Charles "Charlie" Gustav Thorson (29 August 1890 - 7 August 1966) was a Canadian political cartoonist, character designer, children's book author and illustrator. Thorson is best known as the man who designed an early version of the then yet unnamed Bugs Bunny. He also designed the Disney characters Snow White and Little Hiawatha.

==Early life and family==
Thorson was born in Gimli, Manitoba, Canada and given the name Karl Gústaf Stefánsson. He was of Icelandic descent, as his parents were part of the Icelandic immigration to Canada in the 19th century. His parents were part of the 1,700 Icelanders who registered with the Winnipeg Immigration Office in 1887. Politician Joseph Thorson was his older brother.

==Career==
Thorson's self-portrait drawing in 1931 portrayed him as a Viking based on his Icelandic descent.

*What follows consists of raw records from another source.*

(** * user-management-models: storage adapters, query engine and hook pipeline

    A shallow embedding of the TypeScript sources

    - [adapters/MemoryAdapter.ts] and [adapters/FileSystemAdapter.ts]
      (the two storage back ends, their query code and transactions),
    - [hooks/HookManager.ts] (the interceptor registry),
    - [models/UserManager.ts], [models/RoleManager.ts] and
      [UserManagement.ts] (the hook-wrapped operations),
    - [utils/validation.ts], [utils/idGenerator.ts] and
      [plugins/PluginManager.ts],

    followed by the properties of the specification that concern them
    and by further properties of the code.

    Modelling conventions.

    - A JavaScript object is an insertion-ordered property list with
      unique keys ([OMap.t Value]); a JavaScript [Map<string, V>] is the
      same structure over [V].  Spread, [Map.set], [Map.delete] and
      iteration order are those of the language.
    - Numbers are integers ([Z]); a [Date] is its millisecond time value.
    - [IdGenerator.generate()] and [new Date()] are inputs of the
      operation that calls them.
    - A [Validator] is a parameter of both adapters; the one of
      [utils/validation.ts] is the instance [Validation.checks].
    - A thrown [Error] is the [Throw] case of [Result]; adapter state is
      threaded explicitly, so that the state left behind by a throwing
      call is visible.
    - The disk is a parameter of the file-system adapter
      ([FileSystemAdapter.Disk]): it accepts a write or refuses it, and
      a refused write makes [saveData] throw after the data have
      changed.  A statement that names no disk is about the disk that
      accepts every write ([FileSystemAdapter.reliable]).
    - A call of a hook is what it does with the context it is handed
      ([HookManager.Run]): the objects it wrote into, as it left them,
      the properties it set on the context, what its writes make of
      the adapter, which shares objects with the context, and what its
      promise settles to.  [executeHooks] follows the objects of its
      [data] by reference; an object of a hook's own that it puts under
      two keys is held as two copies.  A hook is a function of the
      context it reads: hooks that keep state between calls, or that
      write after they have settled, are outside the model.
    - A plugin is what its [initialize] and [shutdown] settle to.
    - [FileSystemAdapter.initialize] (which reads the data file) and
      [HookManager.removeHook] (which compares callbacks by identity)
      are not modelled. *)

From Stdlib Require Import List String Ascii ZArith Lia Bool Permutation.
From Stdlib Require Import Sorted DecimalString DecimalZ DecimalPos Decimal.
Import ListNotations.
Local Open Scope string_scope.
Local Open Scope Z_scope.
(** * ReflexEngine: the memory-recall engine

    A shallow embedding of [recallWeaverService.ts] (the bounded Fibonacci
    decay and the STM/LTM recall pipeline) and of [srgService.ts] (the
    concept-association graph), with the properties the specification
    states about them.

    Conventions of the embedding.
    - A TypeScript [number] holding a turn counter, an array index or an
      edge weight is an integer of [Z]; a [number] holding a score is an
      exact rational of [Q] (scores are compared with [==], the equality of
      rationals).  Rounding of IEEE doubles is not modelled.
    - An array is a [list], [l.map(f)] is [fmap f l] (also written
      [f <$> l]); [T | undefined] is [option T].
    - A JavaScript [Map] keeps its entries in insertion order, and that
      order is observable in [getFollowUpConcepts]; it is an association
      list here.  A [Set] that is only asked for membership and size is a
      [gset]; the Fibonacci cache, only asked by key, is a [gmap].
    - Module-level mutable state (the Fibonacci cache, the graph service)
      is passed in and returned. *)

From Stdlib Require Import Ascii ZArith QArith Qminmax Lia Lqa.
From stdpp Require Import base option list sorting strings gmap.

Local Open Scope Z_scope.

(** ** JavaScript arrays *)

Section js_array.
Context {A : Type}.

(** Relative index of [Array.prototype.slice]: a negative index counts
    from the end, and every index is clamped to [0 .. len]. *)
Definition slice_index (len : nat) (i : Z) : nat :=
  if i <? 0 then Z.to_nat (Z.max (Z.of_nat len + i) 0)
  else Z.to_nat (Z.min i (Z.of_nat len)).

(** [l.slice(start, end)]; [end] is [None] when the argument is omitted. *)
Definition slice (l : list A) (start : Z) (end_ : option Z) : list A :=
  let len := length l in
  let k := slice_index len start in
  let final := match end_ with
               | None => len
               | Some e => slice_index len e
               end in
  take (final - k)%nat (drop k l).

(** [Array.prototype.sort(compareFn)].  The sort is stable (ECMAScript
    2019), so for a comparator that is a consistent ordering the result is
    determined; it is computed by straight insertion.  [after a b] stands
    for [compareFn(a, b) > 0]: [a] has to come after [b]. *)
Fixpoint sort_insert (after : A → A → bool) (x : A) (l : list A) : list A :=
  match l with
  | [] => [x]
  | y :: l' => if after x y then y :: sort_insert after x l' else x :: l
  end.

Definition sort (after : A → A → bool) (l : list A) : list A :=
  foldr (sort_insert after) [] l.

(** [l.find(p)] *)
Fixpoint find (p : A → bool) (l : list A) : option A :=
  match l with
  | [] => None
  | x :: l' => if p x then Some x else find p l'
  end.

(** [l.map(f)] for a callback that reads and writes module state. *)
Fixpoint map_st {S B : Type} (f : A → S → B * S) (l : list A) (s : S)
  : list B * S :=
  match l with
  | [] => ([], s)
  | x :: l' =>
      let '(y, s1) := f x s in
      let '(ys, s2) := map_st f l' s1 in
      (y :: ys, s2)
  end.
End js_array.

(** ** JavaScript [Map] with string keys, in insertion order *)

Abbreviation JsMap V := (list (string * V)).

Section js_map.
Context {V : Type}.

Fixpoint map_get (k : string) (m : JsMap V) : option V :=
  match m with
  | [] => None
  | (k', v) :: m' => if decide (k' = k) then Some v else map_get k m'
  end.

Definition map_has (k : string) (m : JsMap V) : bool :=
  match map_get k m with Some _ => true | None => false end.

(** [m.set(k, v)]: an existing key keeps its position, a new key goes
    last. *)
Fixpoint map_set (k : string) (v : V) (m : JsMap V) : JsMap V :=
  match m with
  | [] => [(k, v)]
  | (k', v') :: m' =>
      if decide (k' = k) then (k, v) :: m' else (k', v') :: map_set k v m'
  end.

Fixpoint map_delete (k : string) (m : JsMap V) : JsMap V :=
  match m with
  | [] => []
  | (k', v') :: m' =>
      if decide (k' = k) then m' else (k', v') :: map_delete k m'
  end.
End js_map.

(** ** types.ts *)

Inductive MemoryAtomType :=
  | user_message
  | model_response
  | steward_note
  | conscious_thought
  | subconscious_reflection
  | axiom.

Global Instance MemoryAtomType_eq_dec : EqDecision MemoryAtomType.
Proof. solve_decision. Defined.

Inductive Role := user | model.

(** [MemoryAtom], without the fields that only the user interface reads
    ([generatedFiles], [cognitiveTrace], [backgroundInsight]). *)
Record MemoryAtom := mkAtom {
  uuid : string;
  timestamp : Z;
  role : Role;
  type : MemoryAtomType;
  text : string;
  isInContext : bool;
  isCollapsed : bool;
  concepts : option (list string);
  activationScore : option Q;
  lastActivatedTurn : option Z
}.

Global Instance Role_eq_dec : EqDecision Role.
Proof. solve_decision. Defined.

Global Instance Q_eq_dec : EqDecision Q.
Proof. solve_decision. Defined.

Global Instance MemoryAtom_eq_dec : EqDecision MemoryAtom.
Proof. solve_decision. Defined.

(** [{ ...atom, activationScore: s }] *)
Definition with_activationScore (atom : MemoryAtom) (s : Q) : MemoryAtom :=
  {| uuid := uuid atom; timestamp := timestamp atom; role := role atom;
     type := type atom; text := text atom; isInContext := isInContext atom;
     isCollapsed := isCollapsed atom; concepts := concepts atom;
     activationScore := Some s;
     lastActivatedTurn := lastActivatedTurn atom |}.

(** The string a [MemoryAtomType] is at run time. *)
Definition type_name (t : MemoryAtomType) : string :=
  match t with
  | user_message => "user_message"
  | model_response => "model_response"
  | steward_note => "steward_note"
  | conscious_thought => "conscious_thought"
  | subconscious_reflection => "subconscious_reflection"
  | axiom => "axiom"
  end.

(** ** recallWeaverService.ts: constants and the memoised Fibonacci *)

Definition STM_CAPACITY : Z := 15.
Definition LTM_RECALL_K : Z := 5.
Definition AXIOM_RECALL_K : Z := 3.

(** [fibonacci(n)] with its cache [fibCache] passed in and returned.  The
    recursion is on [fuel]; [fibonacci_fuel_enough] shows that 41 units are
    enough for every argument and every cache. *)
Fixpoint fibonacci_fuel (fuel : nat) (n : Z) (fibCache : gmap Z Z)
  : option (Z * gmap Z Z) :=
  match fuel with
  | O => None
  | S fuel' =>
      if n <=? 1 then Some (1, fibCache)
      else
        match fibCache !! n with
        | Some v => Some (v, fibCache)
        | None =>
            let limitedN := Z.min n 40 in
            match fibonacci_fuel fuel' (limitedN - 1) fibCache with
            | None => None
            | Some (r1, c1) =>
                match fibonacci_fuel fuel' (limitedN - 2) c1 with
                | None => None
                | Some (r2, c2) =>
                    let result := r1 + r2 in
                    Some (result, <[limitedN := result]> c2)
                end
            end
        end
  end.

Thorson worked at Walt Disney Productions' story department from 1935 to 1937. He worked on Silly Symphony shorts and contributed to designs for Snow White and the Seven Dwarfs. He joined Metro-Goldwyn-Mayer where he worked on adapting The Captain and the Kids. He joined Leon Schlesinger Productions in July 1938. Thorson claimed to have created Bugs Bunny "solely by myself and without the assistance or direction of anyone else". He later worked for Fleischer Studios.

Thorson wrote two children's books, Keeko in 1947 and Chee-chee and Keeko in 1952, about the adventures of a little Native American boy. He also created the character Punkinhead, which appeared in several children's books and in Eaton's catalogues for many years.

Thorson lived his life without public credit for his creations. His name was never mentioned in associated movie credits, and "rarely mentioned in studio records or in other animation books." These creations can be found in Thorson's personal albums that includes sketches and model drawings shared with his family.

Thorson died in Vancouver, British Columbia in 1966.

==Works cited==
- Mazurkewich, Karen (1999). "Cartoon Capers: The History of Canadian Animators"

==Bibliography==
- Cartoon Charlie: The Life and Art of Animation Pioneer Charles Thorson, by Prof. Gene Walz (with the assistance of Stephen Thorson. Winnipeg, Manitoba, Canada: Great Plains Publications, 1998. 222 pages. ISBN 0-9697804-9-4.